JK真白ちゃん
むにっと頬を柔らかい何かが押して来る。最初は1回だけ、次にむにむにと2回。最終的にはぽんぽんと叩くように振り下ろされるようになり、おまけにふさふさしたものが顔全体を覆い始めた。
「真白、朝だよ。そろそろ起きないといけないんじゃないのかい?」
「んー」
「はぁ、少し前のストイックさは、あれはあれで見てて不安だったけど。今のわがままっぷりも見ててそれなりに不安だよ。ほら、起きて。起きないと鼻を噛むよ」
「やー」
起こそうとするパッシオに抗議するように、俺は寝ぼけた頭で特に考えもせずに布団を頭まで被って起きないアピールをする。ねむい。
すると起きない俺に耐え兼ねたのか、パッシオが布団の中に潜り込んで、首周りをくすぐって来た。あひゃひゃ止めろバカ。
「ひゃーっ、パッシオくすぐったいってば」
「止めたいなら起きることだね」
最近はブラッシングを定期的にしてもらって、前よりもふさふさふわふわになっているパッシオの毛が、首筋に触って大変こそばゆい。しばらくそうやってベットの中で戯れていると、目も頭も冴えて来たので、ベッドから上半身を起こすことにした。
「はー、疲れた。おはよ、パッシオ」
「おはよ。相棒を学校に忘れた挙句に寝坊助な君を起こすのは大変な苦労だったよ」
「もー、それは昨日たくさん謝ったじゃん」
ジト目で俺を睨み付けるパッシオが言うように、俺は昨日、学校にパッシオを忘れた。いや、あの時間はもう眠くて眠くて仕方が無くて、迎えの車に乗る前後辺りなんて、殆ど千草に手を引かれているだけだった。
先生たちに見つかって、職員室に特別に用意されたケージの中でハウスされていたパッシオのことなんてすっかり頭の中から零れ落ちていたのだ。
帰宅後、学校から連絡があって、慌てて美弥子さんが取りに戻ったけど、しばらくはそれはもうヘソを曲げていて、俺の方に寄りもしなかったし、顔も向けてくれなかった。いや、ホントゴメンって。
「別にー、職員室の綺麗な先生たちと沢山遊べたから良いもんね。真白、お肉無くて膝の上ちょっと硬いし?僕としてはあのまま学校のペットでも良かったよ」
「かっちーん。誰が骨と皮だけよ。最近はお肉ついて来たって皆に言われてるんだから」
ははーん、コイツ職員室の若い先生達にちやほやされて鼻の下伸ばしてたなさては。郡女の先生たち、特に若そうな先生たちは美人な人が多い感じだったし、それはそれはさぞや美味しい思いをしたことだろうよ。

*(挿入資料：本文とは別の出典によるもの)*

(** * zen: a voice chat turn, server route and browser client

    Shallow embedding of
    - [src/app/api/chat/route.ts]: the [POST] handler that transcribes an
      uploaded recording, asks the chat model for a reply and synthesises it;
    - [src/app/page.tsx]: the recorder component ([startRecording], the
      recorder's [ondataavailable], [onstop] and [onerror] handlers,
      [stopRecording], [replayAudio] and the cleanup on unmount).

    The three OpenAI calls, [JSON.parse], [Buffer.toString('base64')], [fetch]
    and media playback are outside the repository: they are section variables,
    and every call made to a capability is recorded in a trace. *)

From Stdlib Require Import List Arith NArith Bool String Ascii Lia DecimalString.
From Corelib Require Import PrimFloat.
Import ListNotations.

Set Implicit Arguments.
Set Warnings "-register-all".

(** ** JavaScript values the two files compute with *)
Module Js.

(** A JavaScript string is a sequence of UTF-16 code units. *)
Definition jsstring := list N.

Definition lit (s : string) : jsstring :=
  map N_of_ascii (list_ascii_of_string s).

Definition eqb (a b : jsstring) : bool :=
  if list_eq_dec N.eq_dec a b then true else false.

(** [a || b] on strings: the empty string is the only falsy one. *)
Definition or_else (a b : jsstring) : jsstring :=
  match a with [] => b | _ => a end.

(** ECMAScript WhiteSpace and LineTerminator code points, what
    [String.prototype.trim] strips. All of them are single code units. *)
Definition isWhiteSpace (c : N) : bool :=
  ((9 <=? c) && (c <=? 13)        (* TAB, LF, VT, FF, CR *)
   || (c =? 32)                   (* SP *)
   || (c =? 160)                  (* NBSP *)
   || (c =? 5760)                 (* U+1680 *)
   || ((8192 <=? c) && (c <=? 8202))  (* U+2000 .. U+200A *)
   || (c =? 8232) || (c =? 8233)  (* LS, PS *)
   || (c =? 8239) || (c =? 8287)  (* U+202F, U+205F *)
   || (c =? 12288)                (* U+3000 *)
   || (c =? 65279))%N.            (* ZWNBSP / BOM *)

Fixpoint trimStart (s : jsstring) : jsstring :=
  match s with
  | c :: s' => if isWhiteSpace c then trimStart s' else s
  | [] => []
  end.

Definition trimEnd (s : jsstring) : jsstring := rev (trimStart (rev s)).

Definition trim (s : jsstring) : jsstring := trimEnd (trimStart s).

Fixpoint startsWith (s p : jsstring) : bool :=
  match p, s with
  | [], _ => true
  | x :: p', y :: s' => (x =? y)%N && startsWith s' p'
  | _ :: _, [] => false
  end.

Fixpoint includes (s p : jsstring) : bool :=
  startsWith s p || match s with [] => false | _ :: s' => includes s' p end.

(** Number to string for a non-negative integer, as a template literal
    renders [response.status]. *)
Definition ofN (n : N) : jsstring := lit (NilZero.string_of_uint (N.to_uint n)).

(** What a [throw] carries: an [Error] object, here [Exception]. Handlers in the two files only
    ever read [message]. *)
Record Exception := mkException { name : jsstring; message : jsstring; stack : jsstring }.

Definition TypeError (m : string) : Exception :=
  mkException (lit "TypeError") (lit m) [].

(** A value produced by [JSON.parse] or [response.json()]. An object keeps its
    own properties in order, each key once. *)
Inductive Value :=
| Null
| Bool (b : bool)
| Num (x : float)
| Str (s : jsstring)
| Arr (elems : list Value)
| Obj (props : list (jsstring * Value)).

Definition truthy (v : Value) : bool :=
  match v with
  | Null => false
  | Bool b => b
  | Num x => negb (PrimFloat.eqb x PrimFloat.zero || PrimFloat.is_nan x)
  | Str s => negb (eqb s [])
  | Arr _ | Obj _ => true
  end.

Fixpoint lookup (k : jsstring) (props : list (jsstring * Value)) : option Value :=
  match props with
  | [] => None
  | (k', v) :: rest => if eqb k' k then Some v else lookup k rest
  end.

(** [v.k] for a key that no prototype defines: [None] is [undefined]; reading
    a property of [null] throws (the message is V8's). *)
Definition get (v : Value) (k : string) : Exception + option Value :=
  match v with
  | Null => inl (TypeError ("Cannot read properties of null (reading '" ++ k ++ "')"))
  | Obj props => inr (lookup (lit k) props)
  | _ => inr None
  end.

(** Truthiness of a possibly [undefined] value. *)
Definition truthy_opt (v : option Value) : bool :=
  match v with Some x => truthy x | None => false end.

(** [typeof v === 'string'] for a possibly [undefined] value. *)
Definition as_string (v : option Value) : option jsstring :=
  match v with Some (Str s) => Some s | _ => None end.

(** Iterating a string yields its code points: a high surrogate followed by a
    low one is one element. *)
Fixpoint codePoints (s : jsstring) : list jsstring :=
  match s with
  | [] => []
  | h :: rest =>
      match rest with
      | l :: rest' =>
          if ((55296 <=? h) && (h <=? 56319) && (56320 <=? l) && (l <=? 57343))%N
          then [h; l] :: codePoints rest'
          else [h] :: codePoints rest
      | [] => [[h]]
      end
  end.

End Js.

(** ** The server route: [src/app/api/chat/route.ts] *)
Module Route.
Import Js.

(** The uploaded [File]: [size] is the length of its content. *)
Record File := { file_name : jsstring; file_type : jsstring; file_bytes : list N }.

Definition file_size (f : File) : N := N.of_nat (List.length (file_bytes f)).

(** What [formData.get] returns for a field that is present. *)
Inductive FormDataEntryValue :=
| EntryFile (f : File)
| EntryString (s : jsstring).

(** The two fields the handler reads; [None] is the [null] that
    [formData.get] gives for an absent field. *)
Record FormData := {
  get_audio : option FormDataEntryValue;
  get_history : option FormDataEntryValue }.

(** [request.formData()] rejects when the body is not form data. *)
Record NextRequest := { formData : Exception + FormData }.

Inductive Voice := alloy | echo | fable | onyx | nova | shimmer.

(** The part of a chat completion that line 113 reads:
    [chatCompletion.choices[0]?.message?.content]. *)
Record ChatCompletionMessage := { content : option jsstring }.
Record Choice := { choice_message : option ChatCompletionMessage }.
Record ChatCompletion := { choices : list Choice }.

(** One call to an OpenAI capability, with what it answered ([inl]: it threw). *)
Inductive Call :=
| Transcribe (file : File) (result : Exception + jsstring)
| ChatComplete (messages : list Value) (result : Exception + ChatCompletion)
| Speech (voice : Voice) (input : jsstring) (result : Exception + list N).

(** The body given to [NextResponse.json], one shape per [return]. *)
Inductive Body :=
| Turn (userTranscript llmTextResponse : jsstring) (audioBase64 : option jsstring)
| ClientError (error : jsstring)
| ServerError (error details : jsstring).

Record NextResponse := { body : Body; status : N }.

Definition json (b : Body) (s : N) : NextResponse := {| body := b; status := s |}.

(** *** Exceptions and the call trace

    A computation yields the calls it made and either the thrown error or its
    value: [await] of a rejected promise and [throw] are both [inl]. *)
Definition Eff (A : Type) : Type := (list Call * (Exception + A))%type.

Definition ret {A} (a : A) : Eff A := ([], inr a).

Definition throw {A} (e : Exception) : Eff A := ([], inl e).

Definition await {A} (r : Exception + A) : Eff A := ([], r).

Definition bind {A B} (m : Eff A) (k : A -> Eff B) : Eff B :=
  match m with
  | (t, inl e) => (t, inl e)
  | (t, inr a) => let (t', r) := k a in (t ++ t', r)
  end.

(** [try { m } catch (e) { h e }] *)
Definition try_catch {A} (m : Eff A) (h : Exception -> Eff A) : Eff A :=
  match m with
  | (t, inl e) => let (t', r) := h e in (t ++ t', r)
  | (t, inr a) => (t, inr a)
  end.

(** The outermost [try]/[catch] of a handler whose [catch] only returns. *)
Definition try_return {A} (m : Eff A) (h : Exception -> A) : list Call * A :=
  match m with
  | (t, inl e) => (t, h e)
  | (t, inr a) => (t, a)
  end.

Declare Scope eff_scope.
Delimit Scope eff_scope with eff.
Notation "x <- m ;; k" := (bind m (fun x => k))
  (at level 100, m at next level, right associativity) : eff_scope.
Open Scope eff_scope.

Definition failureSentinel : jsstring := lit "[Audio could not be transcribed]".
Definition couldNotTranscribe : jsstring :=
  lit "Sorry, I couldn't understand the audio. Please try again.".
Definition didNotCatch : jsstring :=
  lit "Sorry, I didn't catch that. Could you please speak clearly?".
Definition systemPrompt : jsstring :=
  lit "You are a helpful and concise voice assistant. Respond clearly and naturally.".
Definition couldNotGenerate : jsstring :=
  lit "Sorry, I could not generate a response at this moment.".
Definition apology : jsstring :=
  lit "Sorry, I encountered an error while processing your request.".

(** An [ApiChatMessage] object literal. *)
Definition ApiChatMessage (role : string) (text : jsstring) : Value :=
  Obj [(lit "role", Str (lit role)); (lit "content", Str text)].

(** [String(v)] of a form entry, which [JSON.parse] applies to its argument. *)
Definition entryToString (e : FormDataEntryValue) : jsstring :=
  match e with
  | EntryString s => s
  | EntryFile _ => lit "[object File]"
  end.

(** Truthiness of [formData.get(..)]: [null] and the empty string are falsy. *)
Definition entryTruthy (e : option FormDataEntryValue) : bool :=
  match e with
  | None => false
  | Some (EntryString s) => negb (eqb s [])
  | Some (EntryFile _) => true
  end.

(** [...conversationHistory] inside the array literal of line 99: arrays and
    strings are iterable, nothing else that [JSON.parse] returns is. *)
Definition spread (conversationHistory : Value) : Eff (list Value) :=
  match conversationHistory with
  | Arr elems => ret elems
  | Str s => ret (map Str (codePoints s))
  | _ => throw (TypeError "conversationHistory is not iterable")
  end.

(** The condition of line 59. *)
Definition emptyOrFailed (userTranscript : jsstring) : bool :=
  eqb userTranscript []
  || (N.of_nat (List.length (trim userTranscript)) <? 1)%N
  || eqb userTranscript failureSentinel.

(** [chatCompletion.choices[0]?.message?.content?.trim() || ''] *)
Definition firstContent (chatCompletion : ChatCompletion) : jsstring :=
  match choices chatCompletion with
  | {| choice_message := Some {| content := Some text |} |} :: _ => or_else (trim text) []
  | _ => []
  end.

Section Handler.

(** [JSON.parse] and [Buffer.prototype.toString('base64')]. *)
Variable JSON_parse : jsstring -> Exception + Value.
Variable toBase64 : list N -> jsstring.

(** The three OpenAI capabilities. The model names and the response format
    are constants of the call sites; [audio_speech_create] stands for
    [openai.audio.speech.create] followed by [arrayBuffer()], which sit in
    the same [try]. *)
Variable audio_transcriptions_create : File -> Exception + jsstring.
Variable chat_completions_create : list Value -> Exception + ChatCompletion.
Variable audio_speech_create : Voice -> jsstring -> Exception + list N.

Definition transcribe (file : File) : Eff jsstring :=
  let r := audio_transcriptions_create file in ([Transcribe file r], r).

Definition chat (messages : list Value) : Eff ChatCompletion :=
  let r := chat_completions_create messages in ([ChatComplete messages r], r).

Definition speech (voice : Voice) (input : jsstring) : Eff (list N) :=
  let r := audio_speech_create voice input in ([Speech voice input r], r).

(** Line 24: [historyString ? JSON.parse(historyString) : []]. *)
Definition parseHistory (historyString : option FormDataEntryValue) : Eff Value :=
  match historyString with
  | Some e => if entryTruthy (Some e) then await (JSON_parse (entryToString e))
              else ret (Arr [])
  | None => ret (Arr [])
  end.

(** Lines 59-93: the clarification reply for an empty or failed transcript. *)
Definition clarification (userTranscript : jsstring) : Eff NextResponse :=
  let isTranscriptionError := eqb userTranscript failureSentinel in
  let errorMessage :=
    if isTranscriptionError then couldNotTranscribe else didNotCatch in
  try_catch
    (errorTtsAudioBuffer <- speech alloy errorMessage ;;
     let errorAudioBase64 := toBase64 errorTtsAudioBuffer in
     ret (json (Turn (or_else userTranscript []) errorMessage
                     (Some errorAudioBase64)) 200))
    (fun ttsError =>
     ret (json (Turn (or_else userTranscript []) errorMessage None) 200)).

(** Lines 105-124: the reply text, with its two fallbacks. *)
Definition completion (messages : list Value) : Eff jsstring :=
  try_catch
    (chatCompletion <- chat messages ;;
     let llmTextResponse := firstContent chatCompletion in
     ret (if eqb llmTextResponse [] then couldNotGenerate else llmTextResponse))
    (fun llmError => ret apology).

(** Lines 129-150: speech for the reply, [null] when synthesis fails or the
    text is empty. *)
Definition synthesis (llmTextResponse : jsstring) : Eff (option jsstring) :=
  if negb (eqb llmTextResponse []) then
    try_catch
      (ttsAudioBuffer <- speech nova llmTextResponse ;;
       ret (Some (toBase64 ttsAudioBuffer)))
      (fun ttsError => ret None)
  else ret None.

(** Lines 96-159: the normal branch. *)
Definition reply (conversationHistory : Value) (userTranscript : jsstring)
  : Eff NextResponse :=
  history <- spread conversationHistory ;;
  let messages :=
    ApiChatMessage "system" systemPrompt
      :: history ++ [ApiChatMessage "user" userTranscript] in
  llmTextResponse <- completion messages ;;
  audioBase64 <- synthesis llmTextResponse ;;
  ret (json (Turn userTranscript llmTextResponse audioBase64) 200).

ただし、誰の膝の上が、硬くて寝心地悪いって?このスケベ妖精め
「それでもちょっとだけじゃないか。他の人間を真面目に観察するようになって、僕もようやく分かったけど、前から真白は細すぎだったよ。焼き鳥みたいだ」
「焼き鳥!!言うに及んで焼き鳥扱いは酷くない?!串は骨ってわけ?!」
「因みにメニューは鶏皮だよ」
「なんですってー!!」
言いよるこのスケベ妖精め。人の事を鶏皮呼ばわりだ。忘れた俺も確かに悪いが、人の身体を鶏皮と揶揄するのはおこだよ、おこ。……ちょっと古いか?
そんなこんなで朝からベットの上で追いかけっこをしていると、部屋のドアが小さく音を立てて開く。やって来たのは当然、美弥子さんだった。
「あらあら、朝からお元気ですね。ベットの上がぐちゃぐちゃですよ?」
「え、えへへへ、おはようございます。美弥子さん」
「きゅい」
広いベットの上をあっちこっち動き回ったせいで、シーツから何からぐちゃぐちゃである。これを俺が学校に行ってる間に綺麗に直さなくちゃいけないのが美弥子さん達の仕事なのだから、朝から仕事を増やさせてしまった。反省しなくては。
「はい、おはようございます。朝の準備をしますので、こちらにおいで下さいね」
「はーい」
「きゅっ」
朝の挨拶を誤魔化すようにして交わすと、促されるままに化粧台の前に座って、今日の身支度を始める。今日は何をするのだろうか。